The predictive model is available online for users to do a self-checking and it can be treated as the early-warning of developing CHD if the probability is high enough. Moreover, clinicians can use the online web server as an auxiliary tool to determine potential CHD risk for a T2DM patient. The risk contribution results can also be used by doctors to design personalized treatment strategies for different patients.

Furthermore, the blood test can be considered as a very basic and cheap test in physical checkup and the features used in the predictive model are mostly from the blood test. That is, the risk prediction model is convenient to use for self-checkup and more detailed physical checkup needs to be done if a high risk is reported by the model.

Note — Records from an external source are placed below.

(** ** The scoring loop *)

Section scoring.
Context {U : Unicode} {Model : Type}.
Implicit Types (self : PronunciationService Model).
Implicit Types (expected_words spoken_words : list str).

Lemma split_from_nonempty cur text :
  Forall (λ w, w ≠ []) (split_from cur text).
Proof.
  revert cur. induction text as [|c text IH]; intros cur; simpl.
  - destruct cur; by repeat constructor.
  - destruct (isspace c); [|done].
    destruct cur; [done|]. by constructor.
Qed.

Lemma words_of_nonempty text : Forall (λ w, w ≠ []) (words_of text).
Proof. apply split_from_nonempty. Qed.

(** [2.0 * 0 / y] is never [>= 0.6], whatever the float [y]. *)
Lemma zero_ratio_not_close y :
  Py.ge (Float (Py.to_float (Py.mul (Float 2.0) (Int 0)) / y))
        (Float 0.6) = false.
Proof.
  unfold Py.ge, Py.le. simpl.
  replace (2 * Py.float_of_int 0)%float with 0%float
    by (vm_compute; reflexivity).
  rewrite leb_spec, div_spec.
  replace (Prim2SF 0) with (S754_zero false) by (vm_compute; reflexivity).
  replace (Prim2SF 0.6) with (S754_finite false 5404319552844595 (-53))
    by (vm_compute; reflexivity).
  by destruct (Prim2SF y) as [[]|[]| |[] ? ?].
Qed.

Lemma score_equal_spec expected_words spoken_words i1 j1 n lo word_errors :
  Forall (λ w, w ≠ []) spoken_words →
  i1 ≤ lo → lo + n ≤ length expected_words →
  j1 + (lo + n - i1) ≤ length spoken_words →
  ∃ new,
    score_equal expected_words spoken_words i1 j1 (seq lo n) word_errors
    = Some (word_errors ++ new)
    ∧ map position new = seq lo n
    ∧ Forall (entry_ok expected_words) new.
Proof.
  intros Hne Hi1. revert lo word_errors Hi1.
  induction n as [|n IH]; intros lo word_errors Hi1 He Hs; simpl.
  { exists []. by rewrite app_nil_r. }
  destruct (lookup_lt_is_Some_2 expected_words lo) as [w Hw]; [lia|].
  destruct (lookup_lt_is_Some_2 spoken_words (j1 + (lo - i1))) as [s Hsw];
    [lia|].
  rewrite Hw, Hsw. simpl.
  destruct (IH (S lo) (word_errors ++
              [{| word := w; expected := w; spoken := s; position := lo;
                  is_correct := true |}])) as (new & -> & Hpos & Hok);
    [lia..|].
  eexists (_ :: new). rewrite <- app_assoc. split; [done|].
  simpl. rewrite Hpos. split; [done|]. constructor; [|done].
  repeat split; simpl; [done|].
  intros ->. apply list_elem_of_lookup_2 in Hsw.
  by rewrite Forall_forall in Hne; apply Hne in Hsw.
Qed.

Lemma score_delete_spec expected_words n lo word_errors :
  lo + n ≤ length expected_words →
  ∃ new,
    score_delete expected_words (seq lo n) word_errors
    = Some (word_errors ++ new)
    ∧ map position new = seq lo n
    ∧ Forall (entry_ok expected_words) new.
Proof.
  revert lo word_errors.
  induction n as [|n IH]; intros lo word_errors He; simpl.
  { exists []. by rewrite app_nil_r. }
  destruct (lookup_lt_is_Some_2 expected_words lo) as [w Hw]; [lia|].
  rewrite Hw. simpl.
  destruct (IH (S lo) (word_errors ++
              [{| word := w; expected := w; spoken := []; position := lo;
                  is_correct := false |}])) as (new & -> & Hpos & Hok);
    [lia|].
  eexists (_ :: new). rewrite <- app_assoc. split; [done|].
  simpl. rewrite Hpos. split; [done|]. by constructor.
Qed.

Lemma score_replace_spec expected_words spoken_words j1 n lo k
    correct_count word_errors :
  Forall (λ w, w ≠ []) expected_words →
  Forall (λ w, w ≠ []) spoken_words →
  lo + n ≤ length expected_words →
  ∃ correct_count' new,
    score_replace expected_words spoken_words j1
      (imap (λ x, pair (k + x)) (seq lo n)) correct_count word_errors
    = Some (correct_count', word_errors ++ new)
    ∧ map position new = seq lo n
    ∧ Forall (entry_ok expected_words) new.
Proof.
  intros Hne Hns. revert lo k correct_count word_errors.
  induction n as [|n IH]; intros lo k correct_count word_errors He; simpl.
  { exists correct_count, []. by rewrite app_nil_r. }
  rewrite Nat.add_0_r.
  destruct (lookup_lt_is_Some_2 expected_words lo) as [w Hw]; [lia|].
  assert (w ≠ []) as Hw0.
  { rewrite Forall_forall in Hne. eapply Hne, list_elem_of_lookup_2, Hw. }
  assert (∃ spoken_w,
            (if decide (j1 + k < length spoken_words)
             then spoken_words !! (j1 + k) else Some []) = Some spoken_w
            ∧ (spoken_w = [] → length spoken_words ≤ j1 + k)) as
    (spoken_w & -> & Hpad).
  { case_decide as Hlt.
    - destruct (lookup_lt_is_Some_2 spoken_words (j1 + k)) as [s Hs];
        [done|].
      exists s. split; [done|]. intros ->.
      apply list_elem_of_lookup_2 in Hs.
      by rewrite Forall_forall in Hns; apply Hns in Hs.
    - exists []. split; [done|]. lia. }
  simpl. rewrite Hw. simpl.
  destruct (DifflibFacts.ratio_total (Difflib.new w spoken_w)) as [sim Hsim].
  rewrite Hsim. simpl.
  rewrite (imap_ext _ (λ x, pair (S k + x)) (seq (S lo) n))
    by (intros; simpl; f_equal; lia).
  edestruct (IH (S lo) (S k)) as (cc & new & -> & Hpos & Hok); [lia|].
  eexists cc, (_ :: new). rewrite <- app_assoc. split; [done|].
  simpl. rewrite Hpos. split; [done|]. constructor; [|done].
  repeat split; simpl; [done|].
  intros ->.
  rewrite DifflibFacts.ratio_empty_b in Hsim; [|done|by destruct w].
  injection Hsim as <-. apply zero_ratio_not_close.
Qed.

The current model can be improved in the following aspects. Firstly, the used features in this study are limited. Therefore, the model could be improved if more valuable features from other aspects (such as medication history and heart imaging data) are included in the future. Secondly, there may be non-linear compositions of known features (such as age * blood pressure). Although the random forest model is not a linear model, it cannot detect and explain all kinds of non-linear compositions. So, the error accumulates when the number of non-linear compositions increases in real situations. Therefore, the non-linear analysis would be of help in improving this model in the future. Besides, one more important limitation is that both the training dataset and independent validation dataset are from the same hospital and there is no tracking data of the patients with the non-CHD clinical diagnosis but high risks from the prediction model, which may be a source of bias. Hence, the model would be more robust and convincible if the training data are from multi-source and cohort tracking data is included.

In summary, we presented a reliable AI model to predict CHD risk for T2DM patients, which could be of help for precision DM care. Finally, we will continuously update the predictive model to achieve better performance and to provide greater help for the precision medicine of T2DM patients.